=== Section Start ===

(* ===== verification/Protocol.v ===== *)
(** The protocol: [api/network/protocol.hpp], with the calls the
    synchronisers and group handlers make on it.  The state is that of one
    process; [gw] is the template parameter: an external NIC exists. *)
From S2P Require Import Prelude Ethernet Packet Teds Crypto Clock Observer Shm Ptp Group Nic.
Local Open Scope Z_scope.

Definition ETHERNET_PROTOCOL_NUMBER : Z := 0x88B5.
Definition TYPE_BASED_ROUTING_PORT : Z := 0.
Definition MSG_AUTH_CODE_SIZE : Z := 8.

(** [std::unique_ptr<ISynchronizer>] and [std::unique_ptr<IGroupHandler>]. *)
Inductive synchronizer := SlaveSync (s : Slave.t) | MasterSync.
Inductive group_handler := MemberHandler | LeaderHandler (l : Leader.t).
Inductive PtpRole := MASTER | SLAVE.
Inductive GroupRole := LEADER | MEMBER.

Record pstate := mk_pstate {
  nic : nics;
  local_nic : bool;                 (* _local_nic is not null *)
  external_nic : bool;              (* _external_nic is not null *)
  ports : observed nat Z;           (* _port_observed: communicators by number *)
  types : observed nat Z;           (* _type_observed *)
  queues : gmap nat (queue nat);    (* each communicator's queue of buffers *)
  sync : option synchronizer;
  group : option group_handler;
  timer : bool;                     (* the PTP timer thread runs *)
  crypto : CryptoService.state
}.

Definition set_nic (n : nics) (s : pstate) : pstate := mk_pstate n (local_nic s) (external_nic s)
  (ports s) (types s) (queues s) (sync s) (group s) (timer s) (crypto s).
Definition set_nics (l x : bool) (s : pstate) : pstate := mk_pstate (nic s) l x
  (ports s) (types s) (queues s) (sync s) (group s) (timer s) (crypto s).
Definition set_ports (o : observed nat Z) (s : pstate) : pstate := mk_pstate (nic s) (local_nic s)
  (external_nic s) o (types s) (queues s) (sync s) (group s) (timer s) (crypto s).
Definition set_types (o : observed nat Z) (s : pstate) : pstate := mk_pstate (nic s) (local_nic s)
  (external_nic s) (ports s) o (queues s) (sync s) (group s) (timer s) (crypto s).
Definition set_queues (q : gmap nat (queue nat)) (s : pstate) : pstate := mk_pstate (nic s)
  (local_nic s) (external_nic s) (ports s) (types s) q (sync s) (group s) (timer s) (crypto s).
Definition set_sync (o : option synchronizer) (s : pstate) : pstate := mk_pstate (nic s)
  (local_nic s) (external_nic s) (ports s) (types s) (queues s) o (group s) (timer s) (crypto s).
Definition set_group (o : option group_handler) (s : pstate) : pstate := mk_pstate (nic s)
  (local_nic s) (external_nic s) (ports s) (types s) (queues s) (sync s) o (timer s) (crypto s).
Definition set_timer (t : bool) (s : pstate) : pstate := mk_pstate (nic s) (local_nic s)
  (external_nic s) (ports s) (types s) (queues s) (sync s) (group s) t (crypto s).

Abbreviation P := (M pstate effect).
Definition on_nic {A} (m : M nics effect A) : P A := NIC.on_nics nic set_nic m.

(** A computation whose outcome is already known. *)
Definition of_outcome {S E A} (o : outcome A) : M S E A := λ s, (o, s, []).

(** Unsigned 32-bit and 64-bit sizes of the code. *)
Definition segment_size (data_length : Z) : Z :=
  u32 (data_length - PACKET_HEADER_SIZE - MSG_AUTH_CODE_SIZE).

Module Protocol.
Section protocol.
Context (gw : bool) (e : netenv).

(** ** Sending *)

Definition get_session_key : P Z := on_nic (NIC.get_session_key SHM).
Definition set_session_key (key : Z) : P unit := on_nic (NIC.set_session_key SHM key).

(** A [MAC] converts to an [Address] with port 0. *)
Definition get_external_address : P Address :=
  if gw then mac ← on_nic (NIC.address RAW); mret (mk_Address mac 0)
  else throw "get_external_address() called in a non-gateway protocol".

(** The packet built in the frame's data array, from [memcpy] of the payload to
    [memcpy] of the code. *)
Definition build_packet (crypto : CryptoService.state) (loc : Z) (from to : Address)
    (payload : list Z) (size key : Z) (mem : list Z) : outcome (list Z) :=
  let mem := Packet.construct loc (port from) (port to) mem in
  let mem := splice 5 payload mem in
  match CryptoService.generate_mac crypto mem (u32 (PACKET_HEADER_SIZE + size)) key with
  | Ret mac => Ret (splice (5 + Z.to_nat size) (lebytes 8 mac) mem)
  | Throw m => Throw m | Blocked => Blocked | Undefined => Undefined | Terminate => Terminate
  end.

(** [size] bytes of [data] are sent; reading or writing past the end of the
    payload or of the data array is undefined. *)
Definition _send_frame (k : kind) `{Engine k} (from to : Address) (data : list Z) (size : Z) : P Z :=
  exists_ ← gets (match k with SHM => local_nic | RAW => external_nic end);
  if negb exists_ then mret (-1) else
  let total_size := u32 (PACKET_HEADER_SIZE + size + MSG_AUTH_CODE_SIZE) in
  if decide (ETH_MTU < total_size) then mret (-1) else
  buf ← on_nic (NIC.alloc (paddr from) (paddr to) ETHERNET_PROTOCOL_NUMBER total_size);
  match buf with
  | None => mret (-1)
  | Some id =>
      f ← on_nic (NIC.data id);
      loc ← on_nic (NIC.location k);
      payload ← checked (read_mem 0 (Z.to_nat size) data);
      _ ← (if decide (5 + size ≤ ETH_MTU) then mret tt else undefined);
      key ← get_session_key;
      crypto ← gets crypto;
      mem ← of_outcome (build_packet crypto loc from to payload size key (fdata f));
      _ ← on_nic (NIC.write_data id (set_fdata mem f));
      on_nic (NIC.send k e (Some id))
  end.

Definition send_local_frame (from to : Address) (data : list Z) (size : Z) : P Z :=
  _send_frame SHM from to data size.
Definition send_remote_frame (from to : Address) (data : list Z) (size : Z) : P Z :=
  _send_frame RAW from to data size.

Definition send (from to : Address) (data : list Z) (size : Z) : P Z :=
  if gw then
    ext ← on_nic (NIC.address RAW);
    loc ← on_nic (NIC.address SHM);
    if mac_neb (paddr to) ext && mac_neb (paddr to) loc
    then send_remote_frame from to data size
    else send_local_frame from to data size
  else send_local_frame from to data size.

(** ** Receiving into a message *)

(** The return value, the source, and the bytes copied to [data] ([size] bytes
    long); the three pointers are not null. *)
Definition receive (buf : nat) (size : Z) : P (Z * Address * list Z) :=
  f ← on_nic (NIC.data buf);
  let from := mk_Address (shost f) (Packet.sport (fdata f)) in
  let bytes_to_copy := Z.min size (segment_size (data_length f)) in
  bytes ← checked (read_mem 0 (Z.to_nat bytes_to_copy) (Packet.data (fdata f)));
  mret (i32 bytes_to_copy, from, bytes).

=== Section End ===
=== Section Start ===

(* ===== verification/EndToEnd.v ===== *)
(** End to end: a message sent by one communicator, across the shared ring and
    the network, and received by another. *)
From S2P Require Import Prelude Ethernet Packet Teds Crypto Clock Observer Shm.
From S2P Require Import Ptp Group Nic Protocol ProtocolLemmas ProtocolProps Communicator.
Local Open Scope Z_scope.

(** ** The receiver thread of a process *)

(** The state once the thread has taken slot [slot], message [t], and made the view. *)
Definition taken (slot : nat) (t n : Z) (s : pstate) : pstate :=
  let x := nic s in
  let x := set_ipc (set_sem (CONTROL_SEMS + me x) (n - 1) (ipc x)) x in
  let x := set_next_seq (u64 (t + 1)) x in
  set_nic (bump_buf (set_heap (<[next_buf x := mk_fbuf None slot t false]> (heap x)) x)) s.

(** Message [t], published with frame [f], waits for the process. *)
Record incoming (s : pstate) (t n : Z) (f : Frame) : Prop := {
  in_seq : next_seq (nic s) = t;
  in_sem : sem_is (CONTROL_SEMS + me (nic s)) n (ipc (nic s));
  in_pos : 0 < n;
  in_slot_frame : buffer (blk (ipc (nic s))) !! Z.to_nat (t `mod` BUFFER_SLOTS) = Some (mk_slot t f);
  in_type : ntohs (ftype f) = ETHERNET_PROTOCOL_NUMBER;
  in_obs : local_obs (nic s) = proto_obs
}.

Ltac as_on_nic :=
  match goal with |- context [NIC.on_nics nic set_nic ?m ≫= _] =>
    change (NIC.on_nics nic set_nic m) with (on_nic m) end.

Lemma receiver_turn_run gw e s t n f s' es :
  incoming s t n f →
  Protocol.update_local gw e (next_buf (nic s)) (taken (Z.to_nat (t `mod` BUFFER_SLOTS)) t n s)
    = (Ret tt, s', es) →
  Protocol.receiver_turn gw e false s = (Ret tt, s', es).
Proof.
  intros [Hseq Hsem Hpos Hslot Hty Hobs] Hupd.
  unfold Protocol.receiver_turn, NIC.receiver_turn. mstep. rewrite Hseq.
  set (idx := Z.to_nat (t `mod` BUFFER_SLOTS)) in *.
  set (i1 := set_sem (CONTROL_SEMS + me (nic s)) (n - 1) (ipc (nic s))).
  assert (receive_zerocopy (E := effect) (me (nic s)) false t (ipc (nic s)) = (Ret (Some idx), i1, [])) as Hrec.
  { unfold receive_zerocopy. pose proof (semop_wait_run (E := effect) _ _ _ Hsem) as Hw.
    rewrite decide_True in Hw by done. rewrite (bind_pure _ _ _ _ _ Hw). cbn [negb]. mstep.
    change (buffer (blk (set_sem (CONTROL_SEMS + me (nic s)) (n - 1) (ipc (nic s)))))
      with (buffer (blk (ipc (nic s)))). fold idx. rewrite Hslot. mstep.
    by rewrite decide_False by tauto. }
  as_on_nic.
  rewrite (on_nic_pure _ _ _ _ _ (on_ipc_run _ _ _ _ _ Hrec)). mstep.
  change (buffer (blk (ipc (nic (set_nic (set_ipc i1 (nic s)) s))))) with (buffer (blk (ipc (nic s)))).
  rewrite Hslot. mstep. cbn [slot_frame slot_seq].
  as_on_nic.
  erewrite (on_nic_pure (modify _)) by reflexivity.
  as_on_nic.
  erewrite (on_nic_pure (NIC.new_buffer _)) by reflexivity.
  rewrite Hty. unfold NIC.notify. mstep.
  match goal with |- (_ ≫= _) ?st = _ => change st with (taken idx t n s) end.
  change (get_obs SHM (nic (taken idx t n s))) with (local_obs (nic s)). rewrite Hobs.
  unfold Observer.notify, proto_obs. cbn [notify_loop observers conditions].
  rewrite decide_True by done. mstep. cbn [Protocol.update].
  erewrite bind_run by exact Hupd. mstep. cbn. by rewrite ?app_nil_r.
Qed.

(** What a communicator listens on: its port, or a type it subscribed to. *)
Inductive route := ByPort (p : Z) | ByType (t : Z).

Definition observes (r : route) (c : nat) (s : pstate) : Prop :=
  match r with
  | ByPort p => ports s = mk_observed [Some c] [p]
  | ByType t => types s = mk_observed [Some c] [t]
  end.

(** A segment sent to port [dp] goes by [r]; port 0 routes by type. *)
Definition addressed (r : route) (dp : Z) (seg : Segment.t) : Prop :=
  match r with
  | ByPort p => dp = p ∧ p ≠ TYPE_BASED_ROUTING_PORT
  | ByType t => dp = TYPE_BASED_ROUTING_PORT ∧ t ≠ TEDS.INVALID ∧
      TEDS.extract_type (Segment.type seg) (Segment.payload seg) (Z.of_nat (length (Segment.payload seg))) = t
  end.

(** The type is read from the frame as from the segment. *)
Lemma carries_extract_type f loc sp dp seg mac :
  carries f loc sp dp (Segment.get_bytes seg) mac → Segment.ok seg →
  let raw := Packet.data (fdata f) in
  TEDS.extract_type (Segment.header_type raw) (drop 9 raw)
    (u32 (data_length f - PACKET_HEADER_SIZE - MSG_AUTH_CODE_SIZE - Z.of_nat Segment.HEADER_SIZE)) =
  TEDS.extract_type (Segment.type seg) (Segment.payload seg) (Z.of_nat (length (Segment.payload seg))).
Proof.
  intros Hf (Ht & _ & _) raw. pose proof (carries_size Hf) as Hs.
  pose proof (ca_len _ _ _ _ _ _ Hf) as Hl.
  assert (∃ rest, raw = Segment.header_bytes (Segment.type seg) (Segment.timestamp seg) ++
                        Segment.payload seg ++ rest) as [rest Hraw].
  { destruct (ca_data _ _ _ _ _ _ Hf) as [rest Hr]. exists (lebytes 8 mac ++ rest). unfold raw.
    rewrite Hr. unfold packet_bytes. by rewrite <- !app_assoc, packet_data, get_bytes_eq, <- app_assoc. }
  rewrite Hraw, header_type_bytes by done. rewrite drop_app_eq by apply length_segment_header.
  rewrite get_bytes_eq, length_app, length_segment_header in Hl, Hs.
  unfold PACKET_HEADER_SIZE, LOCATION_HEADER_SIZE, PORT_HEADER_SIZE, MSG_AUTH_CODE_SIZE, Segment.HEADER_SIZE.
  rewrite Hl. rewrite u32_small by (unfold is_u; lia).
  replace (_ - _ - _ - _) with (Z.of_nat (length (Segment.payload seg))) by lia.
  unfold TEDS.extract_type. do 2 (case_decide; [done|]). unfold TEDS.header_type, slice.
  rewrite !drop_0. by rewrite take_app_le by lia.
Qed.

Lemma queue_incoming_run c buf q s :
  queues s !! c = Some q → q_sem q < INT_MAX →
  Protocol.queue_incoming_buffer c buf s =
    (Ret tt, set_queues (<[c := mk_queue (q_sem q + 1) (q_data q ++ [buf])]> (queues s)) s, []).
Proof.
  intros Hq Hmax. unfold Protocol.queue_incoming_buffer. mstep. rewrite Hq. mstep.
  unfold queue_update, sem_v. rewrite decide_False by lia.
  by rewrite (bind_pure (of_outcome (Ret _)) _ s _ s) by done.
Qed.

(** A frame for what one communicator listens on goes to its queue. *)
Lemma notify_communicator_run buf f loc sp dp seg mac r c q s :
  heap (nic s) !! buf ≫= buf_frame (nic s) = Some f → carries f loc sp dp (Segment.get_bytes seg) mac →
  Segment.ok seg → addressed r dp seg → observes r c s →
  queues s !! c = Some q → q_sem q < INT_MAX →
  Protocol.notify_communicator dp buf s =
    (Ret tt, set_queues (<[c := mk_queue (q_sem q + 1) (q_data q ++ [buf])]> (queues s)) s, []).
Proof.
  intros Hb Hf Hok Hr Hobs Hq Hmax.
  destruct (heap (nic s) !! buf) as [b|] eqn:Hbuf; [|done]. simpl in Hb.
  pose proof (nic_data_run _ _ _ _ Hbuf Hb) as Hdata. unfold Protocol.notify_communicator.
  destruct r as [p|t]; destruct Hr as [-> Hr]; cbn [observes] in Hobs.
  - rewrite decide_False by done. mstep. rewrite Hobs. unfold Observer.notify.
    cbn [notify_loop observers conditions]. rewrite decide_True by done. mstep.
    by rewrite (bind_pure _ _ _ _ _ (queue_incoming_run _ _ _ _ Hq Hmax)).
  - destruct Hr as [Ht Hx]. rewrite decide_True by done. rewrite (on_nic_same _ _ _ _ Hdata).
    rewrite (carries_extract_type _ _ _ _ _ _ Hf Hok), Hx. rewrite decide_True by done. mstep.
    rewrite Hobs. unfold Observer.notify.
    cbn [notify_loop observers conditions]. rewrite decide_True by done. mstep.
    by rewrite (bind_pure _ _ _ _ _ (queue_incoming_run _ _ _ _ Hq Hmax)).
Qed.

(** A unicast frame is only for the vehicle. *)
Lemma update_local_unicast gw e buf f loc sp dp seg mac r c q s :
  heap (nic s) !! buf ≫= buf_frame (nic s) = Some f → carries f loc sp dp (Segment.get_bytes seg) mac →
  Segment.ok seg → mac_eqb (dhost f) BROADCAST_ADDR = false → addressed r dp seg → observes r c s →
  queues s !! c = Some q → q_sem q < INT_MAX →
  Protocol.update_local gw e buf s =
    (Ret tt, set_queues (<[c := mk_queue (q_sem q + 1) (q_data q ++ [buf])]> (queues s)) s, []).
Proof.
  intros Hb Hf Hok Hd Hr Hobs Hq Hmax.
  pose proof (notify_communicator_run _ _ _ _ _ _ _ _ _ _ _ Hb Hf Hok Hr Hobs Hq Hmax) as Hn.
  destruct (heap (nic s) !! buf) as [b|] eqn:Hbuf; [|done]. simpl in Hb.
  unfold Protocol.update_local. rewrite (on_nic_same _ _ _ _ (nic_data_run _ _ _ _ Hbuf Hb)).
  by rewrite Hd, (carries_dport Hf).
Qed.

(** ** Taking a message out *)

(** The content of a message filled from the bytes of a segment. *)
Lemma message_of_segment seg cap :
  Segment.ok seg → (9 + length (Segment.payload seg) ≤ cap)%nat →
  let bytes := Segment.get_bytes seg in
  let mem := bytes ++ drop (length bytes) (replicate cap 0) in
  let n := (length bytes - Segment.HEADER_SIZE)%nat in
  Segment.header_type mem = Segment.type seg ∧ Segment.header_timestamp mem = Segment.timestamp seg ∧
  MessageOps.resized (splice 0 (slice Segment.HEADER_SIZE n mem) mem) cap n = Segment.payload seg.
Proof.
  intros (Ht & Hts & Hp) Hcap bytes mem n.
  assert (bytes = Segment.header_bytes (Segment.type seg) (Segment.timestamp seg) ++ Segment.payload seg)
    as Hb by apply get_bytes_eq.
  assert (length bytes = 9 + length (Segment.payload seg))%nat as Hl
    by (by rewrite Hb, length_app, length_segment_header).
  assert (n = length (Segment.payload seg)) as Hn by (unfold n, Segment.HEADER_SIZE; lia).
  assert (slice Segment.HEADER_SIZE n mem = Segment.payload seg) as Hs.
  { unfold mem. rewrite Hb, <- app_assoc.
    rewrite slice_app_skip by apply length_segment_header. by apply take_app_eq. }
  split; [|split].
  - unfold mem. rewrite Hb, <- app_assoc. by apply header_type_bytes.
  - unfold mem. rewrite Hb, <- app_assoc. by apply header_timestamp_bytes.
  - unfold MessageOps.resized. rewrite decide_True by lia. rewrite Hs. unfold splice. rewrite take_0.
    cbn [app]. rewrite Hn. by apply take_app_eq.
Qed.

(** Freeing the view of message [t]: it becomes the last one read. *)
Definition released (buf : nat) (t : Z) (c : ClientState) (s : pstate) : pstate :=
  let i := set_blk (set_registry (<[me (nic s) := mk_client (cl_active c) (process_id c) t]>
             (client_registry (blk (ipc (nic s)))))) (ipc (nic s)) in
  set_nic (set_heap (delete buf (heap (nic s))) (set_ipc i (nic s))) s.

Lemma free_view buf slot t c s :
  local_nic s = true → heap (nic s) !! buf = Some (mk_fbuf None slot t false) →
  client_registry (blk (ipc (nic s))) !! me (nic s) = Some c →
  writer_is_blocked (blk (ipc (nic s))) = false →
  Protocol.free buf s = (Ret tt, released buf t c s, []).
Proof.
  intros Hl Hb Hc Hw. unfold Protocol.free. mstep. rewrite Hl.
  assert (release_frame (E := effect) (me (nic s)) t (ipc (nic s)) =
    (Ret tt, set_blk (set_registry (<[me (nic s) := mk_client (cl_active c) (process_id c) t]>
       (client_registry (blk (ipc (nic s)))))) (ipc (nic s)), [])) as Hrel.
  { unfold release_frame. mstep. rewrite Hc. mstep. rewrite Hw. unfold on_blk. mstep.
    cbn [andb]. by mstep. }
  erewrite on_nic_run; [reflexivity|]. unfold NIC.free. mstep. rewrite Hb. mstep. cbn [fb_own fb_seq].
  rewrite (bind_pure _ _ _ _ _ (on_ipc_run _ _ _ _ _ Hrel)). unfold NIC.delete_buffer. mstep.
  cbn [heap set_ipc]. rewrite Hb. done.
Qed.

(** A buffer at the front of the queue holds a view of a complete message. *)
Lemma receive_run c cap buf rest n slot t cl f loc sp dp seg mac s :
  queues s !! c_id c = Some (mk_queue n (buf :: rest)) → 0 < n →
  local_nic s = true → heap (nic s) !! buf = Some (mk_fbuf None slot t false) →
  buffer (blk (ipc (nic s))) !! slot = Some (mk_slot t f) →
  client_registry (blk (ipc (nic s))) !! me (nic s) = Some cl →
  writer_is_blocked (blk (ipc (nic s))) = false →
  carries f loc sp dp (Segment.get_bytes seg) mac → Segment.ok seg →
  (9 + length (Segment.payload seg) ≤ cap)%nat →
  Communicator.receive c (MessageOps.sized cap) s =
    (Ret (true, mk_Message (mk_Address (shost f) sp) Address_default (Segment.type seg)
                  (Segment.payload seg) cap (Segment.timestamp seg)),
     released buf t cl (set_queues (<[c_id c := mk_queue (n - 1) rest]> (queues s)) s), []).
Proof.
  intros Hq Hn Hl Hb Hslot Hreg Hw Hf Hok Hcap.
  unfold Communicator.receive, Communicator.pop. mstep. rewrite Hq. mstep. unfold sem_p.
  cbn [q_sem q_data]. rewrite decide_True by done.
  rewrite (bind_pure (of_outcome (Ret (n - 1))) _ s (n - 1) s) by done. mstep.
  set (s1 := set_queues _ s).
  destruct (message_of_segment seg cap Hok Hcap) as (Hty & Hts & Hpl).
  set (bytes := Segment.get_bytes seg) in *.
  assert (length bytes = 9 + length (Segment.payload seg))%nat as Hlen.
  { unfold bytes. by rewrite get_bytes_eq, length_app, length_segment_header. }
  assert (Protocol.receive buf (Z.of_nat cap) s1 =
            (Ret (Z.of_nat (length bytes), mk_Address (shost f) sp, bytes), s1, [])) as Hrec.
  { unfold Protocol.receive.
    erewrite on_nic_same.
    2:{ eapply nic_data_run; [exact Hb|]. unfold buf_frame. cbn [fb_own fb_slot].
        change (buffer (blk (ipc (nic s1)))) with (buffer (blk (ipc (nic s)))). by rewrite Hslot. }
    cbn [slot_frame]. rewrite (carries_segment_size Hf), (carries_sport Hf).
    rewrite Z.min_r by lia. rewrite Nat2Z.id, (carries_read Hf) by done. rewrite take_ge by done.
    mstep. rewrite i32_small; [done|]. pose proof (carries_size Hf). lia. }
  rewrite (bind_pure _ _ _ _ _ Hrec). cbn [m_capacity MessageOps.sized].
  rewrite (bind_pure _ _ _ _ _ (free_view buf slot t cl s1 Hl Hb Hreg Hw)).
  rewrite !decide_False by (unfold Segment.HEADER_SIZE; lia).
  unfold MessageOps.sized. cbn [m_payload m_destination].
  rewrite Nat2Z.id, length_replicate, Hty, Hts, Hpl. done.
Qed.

=== Section End ===

- Exercise aim
Copy out all lines from the records where the word "null" appears.

- Solved problem
  local_nic : bool;                 (* _local_nic is not null *)
  external_nic : bool;              (* _external_nic is not null *)
    long); the three pointers are not null. *)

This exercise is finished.